# TeX: Justification with no hyphenation

I’ve been reading a copy of 1984 by George Orwell, published by Fingerprint publishing — a beautifully typeset one. Already into half of Part II, but that’s when I noticed that the book is typeset with full justification sans any hyphenation. Incidentally I was typesetting something else, which probably is the reason I noticed it now. And I wanted to typeset my article the same way, with full justification but no hyphenation.
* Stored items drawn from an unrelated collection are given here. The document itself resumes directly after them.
Lemma cx_get_set_ne cx a b v : arg_reg a ≠ arg_reg b → cx_get (cx_set cx a v) b = cx_get cx b.
Proof.
  intros Hne. unfold cx_get, cx_set. destruct (arg_reg a) as [r|], (arg_reg b) as [r'|]; try done. cbn [tf_x]. by rewrite list_lookup_insert_ne by congruence.
Qed.

Lemma cx_set_length cx a v : length (tf_x (cx_set cx a v)) = length (tf_x cx).
Proof. unfold cx_set. destruct (arg_reg a); [apply length_insert|done]. Qed.

Section theorems.
Context {F : Type} (exit_with_signal : Z → SigState (F := F) → SigState (F := F)).

(** ** The frame *)

(** Where the frame lies: aligned, below the red zone of 128 bytes. *)
Lemma frame_sp_spec sp : 128 + frame_size ≤ sp < USIZE →
  frame_sp sp mod 16 = 0 ∧ sp - 128 - frame_size - 16 < frame_sp sp ≤ sp - 128 - frame_size.
Proof.
  intros Hsp. assert (frame_size = 1112) as Ef by reflexivity. unfold frame_sp. rewrite Ef in *. unwrap_u.
  set (y := sp - 128 - 1112). change 0xf with (Z.ones 4). rewrite Z.ldiff_ones_r by lia. rewrite Z.shiftl_mul_pow2, Z.shiftr_div_pow2 by lia.
  change (2 ^ 4) with 16. split; [apply Z.mod_mul; lia|]. pose proof (Z.div_mod y 16). pose proof (Z.mod_pos_bound y 16). lia.
Qed.

(** The state in which the handler starts. *)
Definition entry_state (sa : SigAction) (sig : Z) (s : SigState (F := F)) : SigState (F := F) :=
  let sp := frame_sp (cx_get (ss_cx s) SP) in
  set_args sig sp (set_return sa sp (cx_get (ss_cx s) SEPC)
    (enter_handler sa sig sp (with_mem (store_siginfo (ss_mem s) (sp +u 16) (num sig)) (with_mask (sa_mask sa) s)))).

(** The checks that lead to the handler: a handler in executable memory, room on the stack,
    the frame's pages mapped, a restorer that can be executed or none. *)
Definition handler_runs (sa : SigAction) (sig : Z) (s : SigState (F := F)) : Prop :=
  let sp := frame_sp (cx_get (ss_cx s) SP) in
  sig ≠ SIGKILL ∧ sig ≠ SIGTIMER ∧ sig ≠ SIGCHLD ∧ ss_action s !! Z.to_nat (num sig) = Some sa ∧
  0x10000 ≤ sa_handler sa < 0x800000000000 ∧ in_executable (ss_areas s) (sa_handler sa) = true ∧
  stack_ok s sp = true ∧ ss_mapped s (sp + 16 + size_of_SigInfo) = true ∧
  (sa_restorer sa = 0 ∨ in_executable (ss_areas s) (sa_restorer sa) = true).

Lemma stack_ok_bounds (s : SigState (F := F)) sp : stack_ok s sp = true → sp < cx_get (ss_cx s) SP ∧ 0x1000 ≤ sp < 0x800000000000 ∧ cx_get (ss_cx s) SP -u sp ≤ 65536.
Proof.
  unfold stack_ok. intros H. apply andb_prop in H as [H _]. apply andb_prop in H as [H _]. apply andb_prop in H as [H1 H2].
  apply negb_true_iff, orb_false_elim in H1 as [H1 H1']. apply negb_true_iff, orb_false_elim in H2 as [H2 H2'].
  apply bool_decide_eq_false in H1, H1', H2, H2'. lia.
Qed.

Lemma handle_signal_runs turns sa sig s : handler_runs sa sig s →
  handle_signal exit_with_signal turns sig s =
    Ret (match handler_loop turns (entry_state sa sig s) with
         | None => None
         | Some s1 => Some (finish_signal (ss_mask s) (ss_cx s) (frame_sp (cx_get (ss_cx s) SP) + 16 + size_of_SigInfo) s1)
         end).
Proof.
  intros (Hk & Ht & Hc & Ha & Hh & He & Hst & Hm & Hr). unfold handle_signal. rewrite (decide_False (P := sig = SIGKILL)) by done. rewrite Ha. cbn [unwrap]. step_ret.
  rewrite !decide_False by (done || lia). rewrite He. cbn [negb]. f_equal.
  destruct (stack_ok_bounds _ _ Hst) as (_ & Hsp & _). unfold run_handler. cbn zeta. set (sp := frame_sp _) in *.
  assert (sp +u 16 +u size_of_SigInfo = sp + 16 + size_of_SigInfo) as Eu. { unfold size_of_SigInfo. unwrap_u. done. }
  assert (stack_ok (with_mask (sa_mask sa) s) sp = true) as -> by done. cbn [negb]. rewrite Eu.
  assert (ss_mapped (with_mem (store_siginfo (ss_mem (with_mask (sa_mask sa) s)) (sp +u 16) (num sig)) (with_mask (sa_mask sa) s)) (sp + 16 + size_of_SigInfo) = true) as -> by exact Hm.
  cbn [negb]. assert (negb (bool_decide (sa_restorer sa = 0)) && negb (in_executable (ss_areas s) (sa_restorer sa)) = false) as Ec.
  { destruct Hr as [Hr|Hr]; [by rewrite (bool_decide_true (sa_restorer sa = 0))|]. rewrite Hr. apply andb_false_r. }
  cbn [enter_handler with_cx with_mem with_mask ss_areas]. rewrite Ec. done.
Qed.

(** The memory of the entry state, from the address of the frame. *)
Lemma entry_mem sa sig s : stack_ok s (frame_sp (cx_get (ss_cx s) SP)) = true →
  let sp := frame_sp (cx_get (ss_cx s) SP) in let uctx := sp + 16 + size_of_SigInfo in
  ∃ m, ss_mem (entry_state sa sig s) = (if decide (sa_restorer sa < 0x1000) then if ss_mapped s sp then store_trampoline m sp else m else m) ∧
    m = uc_set_mask (uc_set_pc (store_ctx (store_siginfo (ss_mem s) (sp + 16) (num sig)) uctx (ss_cx s)) uctx (tf_sepc (ss_cx s))) uctx (sa_mask sa).
Proof.
  intros Hst sp uctx. destruct (stack_ok_bounds _ _ Hst) as (_ & Hsp & _). fold sp in Hsp. eexists. split; [|reflexivity].
  unfold entry_state, set_args, set_return, enter_handler. cbn zeta. fold sp.
  assert (sp +u 16 = sp + 16) as -> by (by unwrap_u). assert (sp + 16 +u size_of_SigInfo = uctx) as -> by (subst uctx; unfold size_of_SigInfo; by unwrap_u).
  case_decide; [|done]. cbn [with_mem with_mask with_cx ss_mapped]. by destruct (ss_mapped s sp).
Qed.

(** A cell is touched by the trampoline, the [siginfo_t], the [pc] or mask, or a register. *)
Lemma trampoline_ne m a x : x < a ∨ a + 16 ≤ x → store_trampoline m a x = m x.
Proof. intros. unfold store_trampoline. by rewrite !store32_ne by lia. Qed.

Lemma siginfo_ne m a n x : x < a ∨ a + 128 ≤ x → store_siginfo m a n x = m x.
Proof. intros. unfold store_siginfo. rewrite store32_ne by lia. apply store_words_ne. cbn. lia. Qed.

Lemma entry_mem_outside sa sig s x : stack_ok s (frame_sp (cx_get (ss_cx s) SP)) = true → length (tf_x (ss_cx s)) = 32%nat →
  x < frame_sp (cx_get (ss_cx s) SP) ∨ frame_sp (cx_get (ss_cx s) SP) + frame_size ≤ x → ss_mem (entry_state sa sig s) x = ss_mem s x.
Proof.
  intros Hst Hl Hx. destruct (entry_mem sa sig s Hst) as (m & -> & ->). set (sp := frame_sp _) in *.
  change frame_size with 1112 in Hx. change size_of_SigInfo with 128.
  assert (uc_set_mask (uc_set_pc (store_ctx (store_siginfo (ss_mem s) (sp + 16) (num sig)) (sp + 16 + 128) (ss_cx s)) (sp + 16 + 128) (tf_sepc (ss_cx s)))
    (sp + 16 + 128) (sa_mask sa) x = ss_mem s x) as E.
  { unfold uc_set_mask, uc_set_pc, store_ctx, uc_set_pc, off_sig_mask, off_pc, off_gregs. rewrite !store64_ne by lia.
    rewrite store_words_ne by (rewrite Hl; lia). by apply siginfo_ne; lia. }
  case_decide; [|done]. destruct (ss_mapped s sp); [|done]. by rewrite trampoline_ne by lia.
Qed.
Biggest strength of TeX is its line, paragraph and page breaking algorithms where hyphenation plays a big part. Thus removing hyphenation means taking away a lot of those advantages. In any case, there are seemingly multiple ways to do it. From the TeX FAQ:

Use `hyphenat` package with

``\usepackage[none]{hyphenat}``

or set `\hyphenpenalty` and `\exhyphenpenalty` to 10000. These avoided hyphenation, but justification was bad – there were long words extending beyond the right margin. So moved on to next solution:

``````\hyphenchar\font=-1
\sloppy``````

This one kept hyphenation to the minimum with justified text, but didn’t fully avoid it. And it would work only for text with current font. `\sloppy` sets `\tolerance` and `\emergencystretch` to large values.
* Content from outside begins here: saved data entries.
(** An alarm goes off exactly once: checks of an armed timer before its time change
    nothing; the first check at or after its time posts SIGALRM to the checking thread and
    nothing else of its signal state; and from then on no check at any time does anything,
    whatever the thread's signals have become, until the timer is set again (so the repeat
    interval is never honoured). *)
Theorem alarm_fires_once freq p early raw : armed p →
  Forall (λ r, fires freq r p = false) early → fires freq raw p = true →
  foldl (λ p r, check_timer freq r p) p early = p ∧
  let p' := check_timer freq raw p in
  tt_sig p' = set_signal (tt_sig p) (add_signal (signal (tt_sig p)) SIGALRM) ∧
  pt_timer (timer0 p') = pt_timer (timer0 p) ∧
  ∀ raw' sig, check_timer freq raw' (mkTimeTask (tt_timer p') sig) = mkTimeTask (tt_timer p') sig.
Proof.
  intros [Hl Ha] Hearly Hf. split.
  { induction Hearly as [|r early Hr _ IH]; [done|]. cbn [foldl]. by rewrite check_timer_quiet. }
  assert (E : check_timer freq raw p = set_timer0 (λ t, mkTimer (pt_timer t) (pt_next t) (pt_next t))
      (mkTimeTask (tt_timer p) (set_signal (tt_sig p) (add_signal (signal (tt_sig p)) SIGALRM)))).
  { unfold check_timer. unfold fires in Hf. by rewrite Ha, Hf. }
  cbn zeta. rewrite E. split_and!; [done|by rewrite timer0_set|]. intros raw' sig. apply check_timer_disarmed.
  destruct p as [[|t ts] sg]; [done|]. apply TimeVal_gt_irrefl.
Qed.

(** A task without alarms, and one whose alarm is due at two seconds. *)
Definition demo_task : TimeTask := mkTimeTask (replicate 3 ProcessTimer_default) ThreadSignals_new.
Definition demo_armed : TimeTask := set_timer0 (λ _, mkTimer ITimerVal_default (mkTimeVal 2 0) TimeVal_default) demo_task.

Lemma alarm_fires_once_witness :
  signal (tt_sig (check_timer 1000000000 2000000001 demo_armed)) = SIGALRM ∧
  foldl (λ p r, check_timer 1000000000 r p) demo_armed [1000; 1999999999] = demo_armed.
Proof.
  destruct (alarm_fires_once 1000000000 demo_armed [1000; 1999999999] 2000000001) as (H1 & H2 & _).
  - split; vm_compute; reflexivity.
  - repeat constructor.
  - vm_compute. reflexivity.
  - split; [|exact H1]. cbn zeta in H2. rewrite H2. vm_compute. reflexivity.
Defined.

(** When an alarm set by setitimer goes off: the timer is armed, and a later check at
    time [now] fires exactly when [now] is at least the time of the call plus the value,
    provided the microsecond parts add up to less than a second; when they add up to more,
    the missing carry makes it fire as soon as the clock reaches the next full second, before
    the requested time has passed. *)
Theorem setitimer_due freq raw p umem times_ptr old_ptr tm : clock_ok freq raw → length (tt_timer p) = 3%nat →
  TimeVal_ge (current_timeval freq raw) (pt_last (timer0 p)) = true →
  umem !! times_ptr = Some tm → times_ptr ≠ 0 → old_ptr ≠ times_ptr → normal (it_value tm) → 0 < in_us (it_value tm) →
  tv_s (it_value tm) < 9000000000000000000 →
  ∃ p' umem', sys_setitimer freq raw p umem 0 times_ptr old_ptr = (Ok 0, p', umem') ∧
    (old_ptr ≠ 0 → umem' !! old_ptr = Some (pt_timer (timer0 p))) ∧
    tt_sig p' = tt_sig p ∧ armed p' ∧
    let start := current_timeval freq raw in
    ∀ now, clock_ok freq now →
      (fires freq now p' = true ↔
       if decide (tv_us start + tv_us (it_value tm) < USEC) then in_us start + in_us (it_value tm) ≤ in_us (current_timeval freq now)
       else tv_s start + tv_s (it_value tm) + 1 ≤ tv_s (current_timeval freq now)).
Proof.
  intros Hc Hl Hlast Htm Hp Hne Hv Hpos Hbig. destruct (clock_timeval freq raw Hc) as [Hus Hn]. cbn zeta.
  set (start := current_timeval freq raw) in *. set (v := it_value tm) in *.
  assert (Hs : tv_s start + tv_s v < USIZE).
  { destruct Hc as [Hf Hr Hu]. unfold in_us, normal, USEC in *. assert (elapsed_ns freq raw / 1000 < 18446744073709552) by (apply Z.div_lt_upper_bound; unfold USIZE in Hu; lia).
    unfold USIZE. lia. }
  pose proof (TimeVal_add_normal start v Hn Hv Hs) as Eadd.
  set (umem' := if decide (old_ptr ≠ 0) then <[old_ptr := pt_timer (timer0 p)]> umem else umem).
  exists (set_timer0 (λ t, mkTimer tm (TimeVal_add start v) (pt_last t)) p), umem'.
  assert (Elk : umem' !! times_ptr = Some tm).
  { unfold umem'. case_decide; [|done]. by rewrite lookup_insert_ne. }
  split_and!.
  - unfold sys_setitimer. rewrite decide_True by done. fold umem'. rewrite (decide_True (P := times_ptr ≠ 0)), Elk by done. change (default ITimerVal_default (Some tm)) with tm.
    fold v start. rewrite (decide_False (P := tv_s v = 0 ∧ tv_us v = 0)) by (unfold in_us, USEC in Hpos; lia). done.
  - intros Ho. unfold umem'. rewrite decide_True by done. apply lookup_insert_eq.
  - done.
  - unfold armed. rewrite timer0_set by done. cbn [pt_next pt_last]. split; [by destruct p as [[|t ts] sg]|].
    rewrite Eadd. apply TimeVal_gt_lex. apply TimeVal_ge_lex in Hlast. cbn [tv_s tv_us]. unfold normal, in_us, USEC in *. lia.
  - intros now Hnow. destruct (clock_timeval freq now Hnow) as [_ Hn']. unfold fires. rewrite timer0_set by done. cbn [pt_next].
    rewrite Eadd, TimeVal_ge_lex. cbn [tv_s tv_us]. unfold normal, in_us, USEC in *. case_decide; lia.
Qed.

Definition demo_timers : gmap Z ITimerVal := {[64 := mkITimer TimeVal_default (mkTimeVal 1 200000)]}.

(** Set at 0.9 s for 1.2 s, the alarm fires at 2.0 s instead of 2.1 s. *)
Lemma setitimer_due_witness :
  ∃ p' umem', sys_setitimer 1000000000 900000000 demo_task demo_timers 0 64 0 = (Ok 0, p', umem') ∧
    fires 1000000000 1999999999 p' = false ∧ fires 1000000000 2000000000 p' = true.
Proof.
  destruct (setitimer_due 1000000000 900000000 demo_task demo_timers 64 0 (mkITimer TimeVal_default (mkTimeVal 1 200000)))
    as (p' & umem' & E & _ & _ & _ & Hf).
  - apply demo_clock. lia.
  - reflexivity.
  - vm_compute. reflexivity.
  - vm_compute. reflexivity.
  - lia.
  - lia.
  - unfold normal, USEC. cbn. lia.
  - vm_compute. reflexivity.
  - cbn. lia.
  - exists p', umem'. split; [exact E|]. cbn zeta in Hf.
    split.
    + apply not_true_is_false. intros H. apply (proj1 (Hf 1999999999 (demo_clock 1999999999 ltac:(lia)))) in H. case_decide as Hd; vm_compute in H, Hd; congruence || by apply H.
    + apply (proj2 (Hf 2000000000 (demo_clock 2000000000 ltac:(lia)))). case_decide as Hd; vm_compute; [vm_compute in Hd; discriminate Hd|intros H; discriminate H].
Defined.

(** Two equal pointers: the old value overwrites the request before it is read. *)
Theorem setitimer_same_pointer freq raw p umem q : q ≠ 0 → length (tt_timer p) = 3%nat →
  let '(r, p', umem') := sys_setitimer freq raw p umem 0 q q in
  r = Ok 0 ∧ pt_timer (timer0 p') = pt_timer (timer0 p) ∧ umem' = <[q := pt_timer (timer0 p)]> umem.
Proof.
  intros Hq Hl. unfold sys_setitimer. rewrite decide_True by done. rewrite !(decide_True (P := q ≠ 0)) by done.
  rewrite lookup_insert_eq. split_and!; [done| |done].
  case_decide; by rewrite timer0_set.
Qed.

(** ** The main loop *)

Section entry_theorems.
Context {S C B : Type} (call_init : C) (call_poll : C → S → Poll bool * C * S) (sig_init : B) (sig_poll : B → S → Poll unit * B * S).
Context (timer : S → S) (check_thread_exit : S → option Z).

Local Abbreviation step := (entry_step call_init call_poll sig_init sig_poll timer check_thread_exit).
Local Abbreviation poll := (entry_poll call_init call_poll sig_init sig_poll timer check_thread_exit).

(** The points of the loop a poll can still pass. *)
Definition points (ph : Phase (C := C) (B := B)) (times : Z) : Z :=
  match ph with P_call _ _ => 2 * (49 - times) + 1 | P_sig _ => 2 * (49 - times) + 2 | P_yield => 2 * (49 - times) + 3 | P_done => 1 end.

(** A step goes on to a point closer to the end, and counts a call when it completes one. *)
Lemma entry_step_progress ph times s : 0 ≤ times < 50 →
  match step ph times s with
  | inl (_, times', _) => 0 ≤ times' < 50
  | inr (ph', times', s') => 0 ≤ times' < 50 ∧ points ph' times' < points ph times ∧ 1 ≤ points ph' times' ∧
      times' = times + match ph with P_call _ _ => 1 | _ => 0 end
  end.
Proof.
  intros Ht. destruct ph as [b|c w| |]; cbn [entry_step points].
  - destruct (sig_poll b s) as [[[u|] b'] s']; [|done]. destruct (check_thread_exit s'); [done|]. cbn [points]. lia.
  - destruct (call_poll c s) as [[[brk|] c'] s'].
    + destruct brk; [done|]. destruct (check_thread_exit s'); [done|]. case_decide; [lia|]. cbn [points]. lia.
    + destruct (watch_poll _ _ _ _ _ _) as [[[u|] w'] s'']; done.
  - lia.
  - done.
Qed.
And the last one, which provided full justification with no hyphenation is:

``````%\tolerance=1
\emergencystretch=\maxdimen
\hyphenpenalty=10000``````

The `\tolerance` parameter sets how much badness is allowed, which influence paragraph/line breaking. `\emergencystretch` is the magical parameter which stretches text over multiple passes to balance the spacing. Setting `\hyphenpenalty` to infinite value actually has better effect than setting `\tolerance`.